A classic Italian dish reimagined with French flair—simple yet incredibly flavorful. This dish celebrates fresh basil with a creamy, generous sauce, ready in less than 20 minutes for an authentic and delicious meal.

⏱️20 min
📊Easy
👥4 servings
🍽️Main
quickvegetarianbudget-friendlyfamily

Ingredients

  • 400 gpasta (spaghetti or penne)
  • 50 gfresh basil
  • 50 gpine nuts
  • 100 ggrated Parmesan
  • 2 goussesgarlic
  • 150 mlextra virgin olive oil
  • 1 pincéesalt
  • 1 pincéepepper

Instructions

  1. 1PREPARE THE PESTO: Wash and dry the fresh basil thoroughly by patting it with paper towels to remove any moisture. Peel the garlic cloves and chop them into small pieces. In a mortar, begin by lightly crushing the pine nuts to open them and release their natural oils, which will take approximately 2 minutes of steady work with the pestle.
  2. 2GRIND THE INGREDIENTS: Gradually add the crushed garlic to the mortar while continuing to pound.
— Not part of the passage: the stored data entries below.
(** A single line that does not start with an exclamation mark holds
    no embed reference. *)
Lemma parse_other_line (c : char) (rest : str) :
  c <> 33%N -> single_line (c :: rest) -> parse (c :: rest) = [].
Proof.
  intros Hc Hline. unfold parse, parse_embeds.
  rewrite split_lines_single by assumption.
  cbn [flat_map]. now rewrite embed_page_other.
Qed.

(** Right-stripping a document whose lines are right-trimmed only drops
    trailing empty lines, which hold no reference. *)
Lemma parse_rstrip_join (ls : list str) :
  Forall right_trimmed ls ->
  parse (rstrip (join [NL] ls)) = flat_map parse ls.
Proof.
  induction ls as [|e ls IH] using rev_ind; intros Hall; [reflexivity|].
  apply Forall_app in Hall as [Hls He].
  apply Forall_inv in He. unfold right_trimmed in He.
  rewrite flat_map_app. simpl flat_map. rewrite app_nil_r.
  destruct ls as [|l ls].
  - simpl. now rewrite He.
  - rewrite join_snoc by discriminate.
    destruct e as [|c e].
    + rewrite app_nil_r, rstrip_app_space by reflexivity.
      rewrite IH by assumption. rewrite parse_nil. now rewrite app_nil_r.
    + rewrite app_assoc, rstrip_app_r by (rewrite He; discriminate).
      rewrite He, <- app_assoc.
      change ([NL] ++ c :: e) with (NL :: c :: e).
      rewrite parse_app, parse_join by discriminate. reflexivity.
Qed.

(** **** The embed line *)

Lemma embed_line_shape (n : Z) :
  embed_line pdf_ref n
  = (lit "![[" ++ (pdf_basename ++ lit ".pdf") ++ lit "#page=")
    ++ (str_of_int n ++ lit "]]").
Proof.
  unfold embed_line, pdf_ref. now rewrite <- !app_assoc.
Qed.

Lemma embed_page_embed_line (n : Z) :
  0 <= n -> embed_page pdf_basename (embed_line pdf_ref n) = Some n.
Proof.
  intros Hn. rewrite embed_line_shape. unfold embed_page.
  rewrite strip_prefix_app, strip_suffix_app.
  now apply parse_page_str_of_int.
Qed.

Lemma single_line_embed_line (n : Z) : single_line (embed_line pdf_ref n).
Proof.
  unfold embed_line, pdf_ref.
  repeat apply single_line_app;
    try assumption; try apply single_line_str_of_int;
    unfold single_line; simpl; intuition discriminate.
Qed.

Lemma parse_embed_line (n : Z) :
  0 <= n -> parse (embed_line pdf_ref n) = [n].
Proof.
  intros Hn. unfold parse, parse_embeds.
  rewrite split_lines_single by apply single_line_embed_line.
  simpl. now rewrite embed_page_embed_line.
Qed.

Lemma right_trimmed_embed_line (n : Z) :
  right_trimmed (embed_line pdf_ref n).
Proof.
  unfold embed_line. rewrite !app_assoc.
  apply right_trimmed_app; [discriminate | reflexivity].
Qed.

Lemma head_nonspace_embed_line (n : Z) :
  head_nonspace (embed_line pdf_ref n).
Proof. reflexivity. Qed.

End RoundTrip.

Lemma flat_map_nil {A B C} (f : A -> list B) (g : B -> list C) (l : list A) :
  Forall (fun x => flat_map g (f x) = []) l ->
  flat_map g (flat_map f l) = [].
Proof.
  induction 1 as [|x l Hx _ IH]; [reflexivity|].
  simpl. now rewrite flat_map_app, Hx, IH.
Qed.

Lemma single_line_lit_bslash_quote : single_line [BSLASH; QUOTE].
Proof. unfold single_line. simpl. intuition discriminate. Qed.

Lemma single_line_lit_bslash_bslash : single_line [BSLASH; BSLASH].
Proof. unfold single_line. simpl. intuition discriminate. Qed.

Lemma single_line_quote : single_line [QUOTE].
Proof. unfold single_line. simpl. intuition discriminate. Qed.

Lemma right_trimmed_quoted (pre body : str) :
  right_trimmed (pre ++ [QUOTE] ++ body ++ [QUOTE]).
Proof.
  rewrite !app_assoc. apply right_trimmed_app; [discriminate | reflexivity].
Qed.

Section Assembled.
Variable pdf_basename : str.
Hypothesis basename_single_line : single_line pdf_basename.

Let pdf_ref : str := pdf_basename ++ lit ".pdf".
Let parse : str -> list Z := parse_embeds pdf_basename.

(** **** The front matter *)

Lemma right_trimmed_fm_entry (e : fm_entry) :
  Forall right_trimmed (fm_entry_lines e).
Proof.
  destruct e as [v|v]; unfold fm_entry_lines.
  - constructor; [apply right_trimmed_quoted | constructor].
  - constructor; [reflexivity|].
    apply Forall_map, Forall_forall. intros n _.
    apply right_trimmed_quoted.
Qed.

Lemma right_trimmed_frontmatter (title : option str) (notes : list str) :
  Forall right_trimmed (frontmatter_lines title notes).
Proof.
  unfold frontmatter_lines.
  destruct (truthy (frontmatter title notes)); [|constructor].
  apply Forall_app. split; [repeat constructor|].
  apply Forall_app. split; [|repeat constructor].
  apply Forall_flat_map, Forall_forall. intros e _.
  apply right_trimmed_fm_entry.
Qed.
Next, incorporate the basil leaves in small handfuls, crushing gently and steadily to achieve a coarse but well-mixed texture. Avoid using an electric mixer as the basil will blacken and lose its aroma. This step will take approximately 5-6 minutes.
  3. 3INCORPORATE THE OIL AND CHEESE: Pour the extra virgin olive oil slowly while continuing to mix with the pestle, which will emulsify the pesto and create a smooth, glossy sauce. Then add the grated Parmesan by gently stirring with a wooden spoon. Taste and adjust the seasoning with salt and pepper to your preference.
  4. 4COOK THE PASTA: Bring a large pot of salted water to a vigorous boil (it should bubble vigorously with large rolling bubbles). Add the pasta and stir immediately with a fork to prevent sticking. Cook according to the package instructions, usually 9-12 minutes, tasting 1 minute before the end to check for al dente doneness.
  5. 5DRAIN AND MIX: Drain the cooked pasta while reserving a glass of cooking water. Immediately pour the still-hot pasta into a large preheated bowl. Add the pesto generously and toss energetically with tongs or two forks, adding a splash of cooking water if needed to achieve a fluid, coat-like sauce. The pasta should be glossy and well-coated with pesto.
  6. 6PLATE AND SERVE: Divide the pasta into preheated shallow bowls immediately while still piping hot. Finish with a drizzle of extra virgin olive oil, a few extra toasted pine nuts, and fresh Parmesan shavings grated at the last moment. Serve without delay to fully enjoy the warmth and delicate basil aromas.